[Stored data entries]
Section create.
Context (queue_size : nat) (durable has_store has_idempotency has_events : bool)
  (lease_timeout : Z) (posture : outcome Posture) (sha256 float_repr : string -> string)
  (iso_of_ts : Z -> string) (elapsed : Z -> Z -> pyval) (get_fallback_events : string -> list pyval).

Abbreviation block := (RunManager.block queue_size durable has_store has_idempotency has_events lease_timeout posture
  float_repr iso_of_ts elapsed get_fallback_events).
Abbreviation step := (RunManager.step queue_size durable has_store has_idempotency has_events lease_timeout posture
  sha256 float_repr iso_of_ts elapsed get_fallback_events).
Abbreviation run_labels := (RunManager.run_labels queue_size durable has_store has_idempotency has_events lease_timeout
  posture sha256 float_repr iso_of_ts elapsed get_fallback_events).
Abbreviation create_run := (RunManager.create_run durable has_store has_idempotency has_events posture sha256).
Abbreviation mgr := RunManager.s_mgr.
Abbreviation threads := RunManager.s_threads.
Abbreviation wkr := RunManager.s_worker.

(** Reservations ******************************************************************)

Section kept.
Context (q : string * string) (h rid : string) (E : Z).

Definition keeps_key (m m' : manager) : Prop := reserved q h rid E (m_idempotency m) -> reserved q h rid E (m_idempotency m').

#[local] Instance keeps_key_pre : PreOrder keeps_key.
Proof. unfold keeps_key. split; [by intros m|]. intros x y z. auto. Qed.

Lemma key_same m m' : m_idempotency m' = m_idempotency m -> keeps_key m m'.
Proof. unfold keeps_key. by intros ->. Qed.

(** Everything that calls no idempotency store. *)
Ltac key_at :=
  first [solve [cbv [mbind PyM_bind py_put mret PyM_ret]; by apply key_same]
        | match goal with |- keeps_key ?m (?c ?m).2 => let Hc := fresh in enough (keeps keeps_key c) as Hc; [apply Hc|] end].
Ltac key_step :=
  first [apply keeps_get_bind; intros ?; repeat case_match; key_at
        | progress keeps_step | apply keeps_zoom; intros; by apply key_same
        | apply keeps_modify; intros ?; simpl; repeat case_match; by apply key_same].

Lemma key_assign x f : keeps keeps_key (RunManager.assign x f).
Proof. unfold RunManager.assign. key_step. Qed.
Lemma key_transition x t : keeps keeps_key (RunManager._transition_state x t).
Proof. unfold RunManager._transition_state, RunManager.run_object. pose proof key_assign. repeat first [done|key_step]. Qed.
Lemma key_publish x ty d tk : keeps keeps_key (RunManager._publish_run_event has_events posture x ty d tk).
Proof.
  unfold RunManager._publish_run_event, RunManager.next_sequence, RunManager.run_object, RunManager.on_events. repeat key_step.
Qed.
Lemma key_fail x e tk : keeps keeps_key (RunManager.fail_run x e tk).
Proof. unfold RunManager.fail_run. pose proof key_assign. pose proof key_transition. repeat first [done|key_step]. Qed.
Lemma key_complete t k response terminal code now :
  keeps keeps_key (RunManager.on_idempotency (IdempotencyStore.mark_complete float_repr t k response terminal code now)).
Proof.
  intros m Hr. unfold RunManager.on_idempotency, py_zoom.
  pose proof (reserved_complete q h rid E float_repr t k response terminal code now (m_idempotency m) Hr) as Hc.
  by destruct (IdempotencyStore.mark_complete _ _ _ _ _ _ _ _).
Qed.
#[local] Hint Resolve key_assign key_transition key_publish key_fail key_complete : key.

Ltac key_tac := repeat first [solve [auto with key] | key_step].

Lemma key_block self stopped tk o t : keeps keeps_key (block self stopped tk o t).
Proof.
  destruct t; cbn [RunManager.block]; unfold RunManager.goto;
    unfold RunManager.start_seq, RunManager.put_nowait, RunManager.start_reject, RunManager.start_pending, RunManager.cancel_queue,
      RunManager.cancel_store, RunManager.cancel_token, RunManager.execute_begin, RunManager.enter, RunManager.execute_mark,
      RunManager.execute_acquired, RunManager.execute_started, RunManager.execute_apply, RunManager.execute_queue_end,
      RunManager.execute_queue_fail, RunManager.execute_finally, RunManager.execute_sync, RunManager.release_slot,
      RunManager.execute_final, RunManager.execute_terminal, RunManager.execute_replay, RunManager.heart_beat,
      RunManager.heart_lost, RunManager.heart_event, RunManager.heart_dlq, RunManager.abandon_queue, RunManager.abandon_store,
      RunManager.abandon_state, RunManager.tenant_of, RunManager.run_object, RunManager.on_queue, RunManager.on_store,
      RunManager.to_dict, RunManager.last_event, RunManager.on_events; key_tac.
Qed.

Task prompt
Up to and including the line that contains "posture sha256 float_repr", output the records above exactly, beginning with their first line.

Result of this exercise
Section create.
Context (queue_size : nat) (durable has_store has_idempotency has_events : bool)
  (lease_timeout : Z) (posture : outcome Posture) (sha256 float_repr : string -> string)
  (iso_of_ts : Z -> string) (elapsed : Z -> Z -> pyval) (get_fallback_events : string -> list pyval).

Abbreviation block := (RunManager.block queue_size durable has_store has_idempotency has_events lease_timeout posture
  float_repr iso_of_ts elapsed get_fallback_events).
Abbreviation step := (RunManager.step queue_size durable has_store has_idempotency has_events lease_timeout posture
  sha256 float_repr iso_of_ts elapsed get_fallback_events).
Abbreviation run_labels := (RunManager.run_labels queue_size durable has_store has_idempotency has_events lease_timeout
  posture sha256 float_repr iso_of_ts elapsed get_fallback_events).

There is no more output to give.